Power performance of SBAT in simulation studies under various causal scenarios
Average quantile for the set-based tests as a function of the proportion of causal variants among singletons, pLoF, and missense variants. Each row corresponds to different assumptions for the direction of effects whether they are all positive (100/0 +/−), 80% positive and 20% negative (80/20 +/−), or half positive and the remaining negative (50/50 +/−). Each column corresponds to different assumptions for the effect of singleton variants, which was multiplied by a constant factor Rsingleton relative to non-singletons. The error bars represent 95% confidence intervals for the average quantile.
Variable selection
We evaluated how often SBAT assigned non-zero effect sizes in its joint model over burden masks through three different simulation settings where we selected causal variants across different allele frequency bins. Across all our simulation settings (Figure S8), SBAT most often assigned non-zero effect sizes to masks that contained the highest proportion of causal variants. In addition, masks that contained many null variants had on average effect sizes estimates close to zero in the joint model fit from SBAT.
Application to UK Biobank
We analyzed whole-exome sequencing data on up to 18,184 genes for 73 quantitative phenotypes in up to 430,074 European participants from the UK Biobank using SBAT, BURDEN-ACAT, SKAT-O, and ACAT-V association tests and conditioning on common variant signals identified through GCTA-COJO. We adjusted for age, sex, and exome sequence batch variables as well as principal components derived from array and rare exome variants. We used a conservative genome-wide significance threshold of accounting for the 73 quantitative traits, 18,184 genes, and 4 association tests applied. The median runtime per trait was 279 CPU hours to analyze all 18,184 genes with SKAT-O, ACAT-V, BURDEN-ACAT, and SBAT on 20 burden scores conditioning on an average of 644 common variants (the highest compute timing was for sitting height at 538 CPU hours with 1,722 conditional variants).

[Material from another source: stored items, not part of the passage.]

(** * Search ranking of good-chat: a shallow embedding and its properties

    The development embeds [src/lib/search/search-service.ts] and the
    search handler of [src/app/api/search/route.ts]:

    - JavaScript strings are lists of 8-bit characters read as Latin-1
      code points ([trim], [toLowerCase], [substring], [indexOf]);
    - the relational store is a pair of tables; every query the service
      sends is run by an interpreter of the SQL it builds (WHERE, the
      CASE score, ORDER BY, OFFSET/LIMIT) and is recorded in a log, so
      that "no store access" is the empty log; the order of rows that
      tie under ORDER BY belongs to the store and may differ from one
      query to the next;
    - a query on which PostgreSQL raises an error (a pattern that ends
      in a lone backslash) returns nothing to the service; statements
      about the rows returned exclude such search terms;
    - [Array.prototype.sort] is the stable sort of ECMAScript 2019;
    - [fuzzySearch] ([lib/fuzzy-search], not part of the sources at
      hand) is a parameter of the section that embeds [searchChats]. *)

From Stdlib Require Import Ascii String List Bool Arith ZArith QArith Lia Lqa.
From Stdlib Require Import Sorting.Sorted Sorting.Permutation.
Import ListNotations.

Set Implicit Arguments.
Open Scope nat_scope.

(* ================================================================= *)
(** ** Strings *)

Module Str.

Definition str := list ascii.

Definition lit (s : string) : str := list_ascii_of_string s.

Definition code (c : ascii) : nat := nat_of_ascii c.

Fixpoint eqb (a b : str) : bool :=
match a, b with
| [], [] => true
| x :: a', y :: b' => Ascii.eqb x y && eqb a' b'
| _, _ => false
end.

(** [String.prototype.toLowerCase] on Latin-1: A-Z, and the accented
  capitals U+00C0..U+00DE except the multiplication sign U+00D7. *)
Definition lower_char (c : ascii) : ascii :=
let n := code c in
if ((65 <=? n) && (n <=? 90))
   || ((192 <=? n) && (n <=? 222) && negb (n =? 215))
then ascii_of_nat (n + 32) else c.

Definition toLowerCase (s : str) : str := map lower_char s.

(** White space and line terminators of [String.prototype.trim] below
  U+0100: TAB, LF, VT, FF, CR, SPACE and NBSP. *)
Definition is_space (c : ascii) : bool :=
let n := code c in
((9 <=? n) && (n <=? 13)) || (n =? 32) || (n =? 160).

Fixpoint trimStart (s : str) : str :=
match s with
| [] => []
| c :: s' => if is_space c then trimStart s' else s
end.

Definition trimEnd (s : str) : str := rev (trimStart (rev s)).

Definition trim (s : str) : str := trimEnd (trimStart s).

(** [s.substring(0, n)] *)
Definition substring0 (n : nat) (s : str) : str := firstn n s.

Fixpoint startsWith (s q : str) {struct q} : bool :=
match q, s with
| [], _ => true
| c :: q', d :: s' => Ascii.eqb c d && startsWith s' q'
| _ :: _, [] => false
end.

Definition endsWith (s q : str) : bool := startsWith (rev s) (rev q).

Fixpoint includes (s q : str) : bool :=
startsWith s q || match s with [] => false | _ :: s' => includes s' q end.

End Str.

Import Str.

(* ================================================================= *)
(** ** SQL pattern matching *)

Module Sql.

(** [text LIKE pattern] with the default escape character: [%] matches
  any run of characters, [_] any one character, a backslash takes the
  next pattern character literally.  PostgreSQL raises an error when
  the matching reaches a lone backslash at the end of the pattern, and
  the query fails; [like] answers [false] there, which stands for no
  answer of the store.  What is stated about the rows a query returns
  is therefore stated for search terms whose escapes are closed
  ([escapes_closed]): none of the patterns built from such terms ends
  in a lone backslash. *)
Fixpoint like (p : str) (s : str) {struct p} : bool :=
match p with
| [] => match s with [] => true | _ => false end
| c :: p1 =>
    if Ascii.eqb c "%" then
      (fix any (t : str) : bool :=
         like p1 t || match t with [] => false | _ :: t' => any t' end) s
    else if Ascii.eqb c "_" then
      match s with [] => false | _ :: s' => like p1 s' end
    else if Ascii.eqb c "\" then
      match p1 with
      | [] => false
      | e :: p2 =>
          match s with
          | [] => false
          | d :: s' => Ascii.eqb e d && like p2 s'
          end
      end
    else
      match s with
      | [] => false
      | d :: s' => Ascii.eqb c d && like p1 s'
      end
end.

(** [LOWER(text)] *)
Definition LOWER (s : str) : str := toLowerCase s.

(** [text ILIKE pattern]: LIKE after case folding of both sides. *)
Definition ilike (s p : str) : bool := like (LOWER p) (LOWER s).
(** After [change_download_location(new_dir)] without [redownload], the
    next job is built for the new location with the cutoff that was
    stored before, and a connection error of that job, when the failure
    log can be written, is logged in the directory [log] under the new
    location. *)
Theorem new_location_is_used_by_next_job (new_dir : Path) (env : tick_env)
    (l : locals) (w : World) (u : option Session) :
  new_dir ≠ download_location (_config (self w)) →
  sess (self w) = Assigned u →
  runs_job (now env) w →
  job env = Raised ConnectionError →
  log_raises env = None →
  ∃ l' w', (change_download_location new_dir false;; tick env l) w = Ok l' w' ∧
           jobs_started (trace w')
           = jobs_started (trace w) ++
             [(u, new_dir, last_sync_time (_config (self w)))] ∧
           logged_exceptions (trace w')
           = logged_exceptions (trace w) ++ [(new_dir ++ ["log"], ConnectionError)] ∧
           _next_sync (self w') = _next_sync (self w).
Proof.
  intros Hne Hs (stale & Ho & Hb) Hj Hlog.
  unfold mbind, M_bind at 1. rewrite (change_download_location_keep _ _ Hne).
  set (w1 := record_call [] _ w).
  assert (Hr : runs_job (now env) w1).
  { exists stale. split; [|done]. by apply (outdated_frame _ w). }
  assert (Hs1 : sess (self w1) = Assigned u) by done.
  rewrite (tick_connection_error _ _ _ u Hr Hs1 Hj Hlog).
  eexists _, _. split; [done|].
  cbn. rewrite app_nil_r, jobs_started_app, logged_exceptions_app. cbn.
  split; [done|]. split; [done|]. by case_bool_decide.
Qed.
(** A macro-enabled upload keeps its name and its VBA archive; the flagged
    row 3 (sheet row 4) is filled, and the summary names link to the first
    row of "x". *)
Example macro_upload_run :
  exists st primary links,
    @upload_file sample_libraries upload_macro
    = (Return (mkResponse 200 true "檔案處理完成！"
                 (Some "result_types.xlsm")), st)
    /\ saved st
       = Some ("temp_output/result_types.xlsm",
               mkWorkbook [primary; links] (Some "vbaProject.bin"))
    /\ map (map yellow_fill) (grid primary)
       = [[false; false]; [false; false]; [false; false]; [true; true]]
    /\ title links = summary_title
    /\ map (map cvalue) (grid links)
       = [[Some (VStr "Name"); Some (VStr "Data Type"); Some (VStr "Count")];
          [Some (VStr ("=HYPERLINK(" ++ dquote ++ "#'Data'!A2" ++ dquote
                       ++ ", " ++ dquote ++ "x" ++ dquote ++ ")"));
           Some (VStr "int"); Some (VInt 2)];
          [Some (VStr ("=HYPERLINK(" ++ dquote ++ "#'Data'!A2" ++ dquote
                       ++ ", " ++ dquote ++ "x" ++ dquote ++ ")"));
           Some (VStr "str"); Some (VInt 1)]].
Proof.
  eexists. eexists. eexists. split; [vm_compute; reflexivity|].
  repeat split; reflexivity.
Qed.
(** * ESP32 sensor-node firmware: store-and-forward telemetry core

    A shallow embedding of [src/main.cpp]: the offline queue on the SD card
    ([saveDataOffline], [processOfflineFiles]), the configuration and
    credential stores ([loadConfig], [saveConfig], [saveNetworkToMemory]),
    the control-channel handler ([MyCallbacks::onWrite]), the scheduler
    ([loop]) with its watchdog, and the boot ([setup]) that follows a
    restart.

    Globals of the firmware are fields of one [State] record.  Everything the
    firmware asks of the outside world (the millisecond clock, the WiFi link,
    the HTTP endpoint, the Modbus sensor, the wall clock, the SD driver) is
    answered by an [Env] of oracles indexed by a query counter, so a run is a
    pure function of the initial state, and the theorems hold for every
    behaviour of the environment.  Everything the firmware does to the
    outside world is appended to an event trace; what it prints on the
    serial console is left out.

    What is taken from the libraries rather than from the source: the text
    stored under an NVS key parses back to the JSON value that was
    serialised, and writing and clearing an NVS namespace succeed;
    [File::name()] gives the path under which [SD.remove] knows the entry;
    removing an entry does not disturb the enumeration of the entries after
    it; a crash of the firmware restarts the device, as the panic handler
    of the platform does by default.  The callbacks of the control channel
    are run between loop iterations, not in the middle of one. *)

From Stdlib Require Import ZArith List Bool Lia QArith.
From Stdlib Require Import Strings.String Strings.Ascii.
From Stdlib Require Import Numbers.DecimalString.
From Stdlib Require Numbers.HexadecimalString.
Import ListNotations.

Local Open Scope string_scope.
Local Open Scope Z_scope.

(** ** Arduino [String] operations used by the firmware *)

Module Str.

(** [String::indexOf(char)]: position of the first occurrence, [-1] if
    there is none. *)
Fixpoint indexOfChar (c : ascii) (s : string) : Z :=
  match s with
  | EmptyString => -1
  | String a r =>
      if Ascii.eqb a c then 0
      else let i := indexOfChar c r in
           if i <? 0 then -1 else 1 + i
  end.

(** [String::indexOf(const String&)]: position of the first occurrence of
    [pat] (found with [strstr]), [-1] if there is none. *)
Fixpoint indexOf (pat s : string) : Z :=
  if String.prefix pat s then 0
  else match s with
       | EmptyString => -1
       | String _ r =>
           let i := indexOf pat r in
           if i <? 0 then -1 else 1 + i
       end.

(** [String::substring(from)]: the tail from index [from]. *)
Fixpoint substringFrom (from : nat) (s : string) : string :=
  match from, s with
  | O, _ => s
  | S n, EmptyString => EmptyString
  | S n, String _ r => substringFrom n r
  end.

(** [String::substring(0, to)]: the first [to] characters. *)
Fixpoint substringTo (to : nat) (s : string) : string :=
  match to, s with
  | O, _ => EmptyString
  | S n, EmptyString => EmptyString
  | S n, String a r => String a (substringTo n r)
  end.

(** [String::endsWith]. *)
Definition endsWith (suffix s : string) : bool :=
  let n := String.length s in
  let m := String.length suffix in
  if (n <? m)%nat then false
  else String.eqb (substringFrom (n - m) s) suffix.

(** [String::replace(find, by)] for a one-character [find]: every
    occurrence is replaced. *)
Fixpoint replaceChar (c : ascii) (by_ : string) (s : string) : string :=
  match s with
  | EmptyString => EmptyString
  | String a r =>
      if Ascii.eqb a c then by_ ++ replaceChar c by_ r
      else String a (replaceChar c by_ r)
  end.

(** [Stream::readStringUntil(terminator)] on a file freshly opened:
    the characters before the first [terminator], or the whole content. *)
Fixpoint readStringUntil (c : ascii) (s : string) : string :=
  match s with
  | EmptyString => EmptyString
  | String a r =>
      if Ascii.eqb a c then EmptyString else String a (readStringUntil c r)
  end.

(** C [isspace] in the "C" locale. *)
Definition isspace (c : ascii) : bool :=
  let n := nat_of_ascii c in
  (Nat.eqb n 32 || (Nat.leb 9 n && Nat.leb n 13))%bool.

Fixpoint dropSpaces (s : string) : string :=
  match s with
  | EmptyString => EmptyString
  | String a r => if isspace a then dropSpaces r else s
  end.

Fixpoint rev (s : string) : string :=
  match s with
  | EmptyString => EmptyString
  | String a r => rev r ++ String a EmptyString
  end.

(** [String::trim]: strips leading and trailing [isspace] characters. *)
Definition trim (s : string) : string :=
  rev (dropSpaces (rev (dropSpaces s))).

(** Empty, or whitespace only. *)
Fixpoint blank (s : string) : bool :=
  match s with
  | EmptyString => true
  | String a r => isspace a && blank r
  end.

Across the 73 traits, SBAT identified 1,339 genome-wide significant associations, compared to 1,274 for BURDEN-ACAT, 1,462 for SKAT-O, and 1,175 for ACAT-V. SBAT uniquely identified 115 signals, which was greater than the signals uniquely identified by BURDEN-ACAT and SKAT-O, 16 and 58, respectively, and lower than ACAT-V, which had 158 unique signals (Figure 4). Among the 115 signals, the top association was between STRN and mean platelet thrombocyte volume (SBAT p value = 5.4 × 10−13); previous studies have reported variant associations at this gene with the phenotype.21,22 When counting the number of times each test gives the lowest p value at 1,848 genome-wide significant associations, we found that SBAT performs best (38.9% signals) followed by SKAT-O (28.4%), ACAT-V (21.6%), and BURDEN-ACAT (11.1%) (Figure S5).
Figure 4.
Gene-based analysis of 73 quantitative phenotypes with 18,184 genes using the UK Biobank dataset
(A) Scatterplot of p values comparing SBAT with BURDEN-ACAT, SKAT-O, and ACAT-V. Each dot on the plot represents a gene result for a given trait where the y axis denotes to the p value (on −log10 scale) for SBAT and the x axis denotes the p value (on −log10 scale) for the comparison test. For BURDEN-ACAT, SKAT-O, and ACAT-V, we applied ACAT to the p values across the 4 annotation classes (and 5 AAF cutoffs for BURDEN-ACAT) to obtain a single p value per gene. The dashed lines represent a significance threshold of 9.4 × 10−9 corresponding to a Bonferroni correction for about 5 million tests based on 73 traits analyzed, 18,184 genes, and 4 methods applied. Green points refer to signals found only by SBAT, yellow points refer to signals detected by both tests, and purple points represent signals missed by SBAT but detected by the other test. p values were capped at 2.2 × 10−307.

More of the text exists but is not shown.